Sara, con sus grandes ojos y cachetes, es una alegría para la familia. “Es lo mejor que me ha pasado,” dice Maritza quien ha madurado y  ha aprendido a quererse. Ha superado su culpa, la vergüenza inicial que le generó su embarazo y el resentimiento que guardaba. Ya no busca obsesivamente el amor del papá de su hija, quien consiguió pronto otra novia cuando Maritza aún estaba embarazada. Maritza reconoce que es mejor para ella estar sola que con alguien “tan mujeriego” y que si va a estar con alguien es con quien la quiera tanto a ella como a Sara. Lo dice con tranquilidad reiterando que esto no quiere decir que el papá no deba asumir su responsabilidad por los gastos de la hija, cosa que mensualmente cumple.

Hace unos días, en la mesa de la cocina, Clau y mi mamá hablaban de Maritza y la manera en que ha cambiado tanto ella como su vida. El olor a miel y a tostadas recién hechas se perdía lentamente en el aire. Clau decía que Maritza quería empezar a trabajar para poder estudiar, pero que era muy complicado por la pequeña Sara. Oyendo su conversación, yo pensaba en lo difícil que era para ella, mientras que para mí había sido todo tan fácil. “Dicen que no se debe pensar en el pasado, pero fue lo que lo hizo a uno”, dijo Clau, con la cara enrojecida y los ojos algo aguados.

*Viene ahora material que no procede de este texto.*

Lemma final_hash_spec share_root acc expected resulting staged h r h' :
  staged_as share_root acc staged h →
  check_final_hash f expected resulting staged h = (r, h') →
  same_files (is_spool share_root) h h' ∧ fs_only h h'
  ∧ (r = Ok tt → h' = h ∧ (∀ e, expected = Some e → e = [] ∨ e = resulting)).
Proof.
  intros Hst H. unfold check_final_hash in H.
  destruct expected as [e|]; [case_decide; [|case_decide; [case_decide|]]|];
    try (unfold st_ret, st_err in H; simplify_eq;
         split_and!; [apply same_files_refl|apply fs_only_refl|naive_solver]).
  unfold st_bind, staged_as in *. destruct staged as [tmp|]; unfold st_ret, st_err in H.
  - destruct Hst as [-> _]. destruct (try_fs _ h) as [[[]|?] h1] eqn:E; simplify_eq;
      (split_and!; [eapply hframe_try; [|exact E]; eapply Fs.frame_mono; [apply Fs.frame_remove_file|done]
                   |by eapply fs_only_try; [apply Fs.remove_file_dirs|exact E]|done]).
  - simplify_eq. split_and!; [apply same_files_refl|apply fs_only_refl|done].
Qed.

Definition is_quarantine (share : string) (cert : option bytes) (p : option string) (q : list Path.component) : Prop :=
  ∃ fp, cert = Some fp ∧ q = Path.components (quarantine_path cfg share fp p).

(** The publisher gate changes files only when it refuses. *)
Lemma publisher_gate_spec share cert st resulting staged h r h' :
  publisher_gate f cut fetch_pubkey key_from_bytes ed25519_verify cfg env share cert st resulting staged h = (r, h') →
  svc h' = svc h ∧ same_files (is_quarantine share cert (last_path st)) h h'
  ∧ match r with Ok _ => fs h' = fs h | Err e => ∃ v, e = PublisherInvalid v end.
Proof.
  unfold publisher_gate. intros H.
  destruct (publisher_verifier cfg); [|unfold st_ret in H; simplify_eq; split_and!; [done|apply same_files_refl|done]].
  destruct cert as [fp|]; [|unfold st_ret in H; simplify_eq; split_and!; [done|apply same_files_refl|done]].
  destruct (last_proto_proof st) as [proof|];
    [|unfold st_ret in H; simplify_eq; split_and!; [done|apply same_files_refl|done]].
  destruct (Publisher.verify _ _ _ _ _ _ _ _ _ _ (pubdb h)) as [[[]|e] db]; [by simplify_eq|].
  set (qp := quarantine_path cfg share fp (last_path st)) in *.
  unfold st_bind in H.
  set (m1 := match Path.parent qp with Some p => try_fs (Fs.create_dir_all f p) | None => st_ret tt end) in *.
  set (m2 := match staged with Some src => try_fs (Fs.copy f cut src qp) | None => try_fs (Fs.write f cut qp []) end) in *.
  destruct (m1 (set_pubdb db h)) as [r1 h1] eqn:E1.
  assert (r1 = Ok tt ∧ svc h1 = svc h) as [-> Hv1].
  { subst m1. destruct (Path.parent qp); unfold try_fs, st_ret in E1; by simplify_eq/=. }
  destruct (m2 h1) as [r2 h2] eqn:E2.
  assert (r2 = Ok tt ∧ svc h2 = svc h1) as [-> Hv2].
  { subst m2. destruct staged; unfold try_fs in E2; by simplify_eq/=. }
  assert (hframe (is_quarantine share (Some fp) (last_path st)) m1) as Hf1.
  { subst m1. destruct (Path.parent qp); eauto with hframes. }
  assert (hframe (is_quarantine share (Some fp) (last_path st)) m2) as Hf2.
  { subst m2. destruct staged; apply hframe_try; (eapply Fs.frame_mono; [apply Fs.frame_copy||apply Fs.frame_write|]);
      intros q ->; by exists fp. }
  unfold st_err in H. simplify_eq. split_and!; [| |by eexists].
  - rewrite <-Hv1, <-Hv2. by destruct (audit (svc h2)).
  - apply Hf1 in E1. apply Hf2 in E2. intros q Hq. transitivity (Fs.files (fs h2) !! q).
    + by destruct (audit (svc h2)).
    + rewrite E2 by done. by rewrite E1.
Qed.
(** Readings of the clock in seconds: the store, the node row, the answer. *)
Definition register_node (now_ms now now_row now' : Z) (fault : option string) (raw : bytes)
    (md : SyncService.MetadataMap) (cert : option bytes) (req : NodeRegisterRequest) : am NodeRegisterResponse := λ s,
  let node_id := trim (req_node_id req) in
  if decide (node_id = "") then (Err (InvalidArgument "node_id must not be empty"), s)
  else
    (_ <~ st_lift (check_register_gate (register_mode cfg) now_ms fault (Some (pool s)) (admin_token cfg) md cert node_id) ;;
     let tenant := Tenant.resolve_tenant_id (SyncService.header md "x-disk-tenant") (req_tenant_id req) in
     _ <~ st_lift match quota_enforcer cfg with
                  | Some enforcer =>
                      if AuthStore.has_node (store s) node_id then Ok tt
                      else (QuotaEnforcer.check_register_node enforcer tenant
                              (as_u32 (Z.of_nat (AuthStore.node_count (store s))))
                              (TenantMetaRouter.single (control (pool s)) (data s))).1
                  | None => Ok tt
                  end ;;
     let display_name := trim (req_display_name req) in
     let platform := trim (req_platform req) in
     λ s,
       match AuthStore.register_node blake3 base32 now raw node_id display_name platform tenant (store s) with
       | (Ok key, st) =>
           let s := set_store st s in
           (_ <~ (if with_meta_db cfg then λ s,
                    let '(r, c) := ControlDb.upsert_node_tenant now_row node_id tenant (ApiKey.hash blake3 key)
                                     display_name platform (control (pool s)) in
                    (map_err (InternalDb "persist node tenant") r, set_pool (set_control c (pool s)) s)
                  else st_ret tt) ;;
            st_ret {| api_key := key; assigned_id := node_id; registered_at := as_i64 now' |}) s
       | (Err AuthStore.AlreadyExists, st) => (Err (AlreadyExists "node_id already registered"), set_store st s)
       | (Err _, st) => (Err (Internal "auth"), set_store st s)
       end) s.

Definition authenticate (now now' : Z) (raw : bytes) (node_id api_key : string) : am (string * Z) := λ s,
  let '(r, st) := AuthStore.authenticate blake3 base32 now now' raw node_id api_key (store s) in
  (match r with
   | Ok x => Ok x
   | Err AuthStore.Unauthenticated => Err (Unauthenticated "invalid node_id or api_key")
   | Err (AuthStore.RateLimited secs) => Err (ResourceExhausted secs)
   | Err _ => Err (Internal "auth")
   end, set_store st s).

(** The start-up of [main.rs]: every stored node is put back in the store. *)
Definition hydrate (rows : list AuthNodeRow.t) (st : AuthStore.t) : AuthStore.t :=
  foldl (λ st r, (AuthStore.hydrate_node (AuthNodeRow.node_id r) (AuthNodeRow.display_name r)
                    (AuthNodeRow.platform r) (AuthNodeRow.api_key_hash r) (AuthNodeRow.registered_at r)
                    (AuthNodeRow.tenant_id r) st).2) st rows.

Definition boot (st : AuthStore.t) (db : ControlDb) : result AuthStore.t MetaDbError :=
  rows <?- (ControlDb.list_active_auth_nodes db).1 ;; Ok (hydrate rows st).
End service.
End AuthService.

Mientras ellas seguían conversando, yo pensaba en la vida dura que le había tocado a Claudia y, quizás, las dificultades que también tendría que enfrentar Maritza. Ambas sentían la felicidad de tener a Sara, pero al mismo tiempo un dolor inconmensurable. Yo, desde mi casa de ladrillo y ventanales, percibía lo diferente que eran nuestras vidas, a pesar de lo cerca que estábamos, y sabía que, en eso, algo no estaba bien. Podía sentir el peso de una realidad que muchas veces se ignora simplemente porque es lo más fácil.

* Alejandra Perry es estudiante de antropología. Esta crónica se escribió en el marco de la clase Crónicas y reportajes periodísticos de la opción en periodismo del CEPER.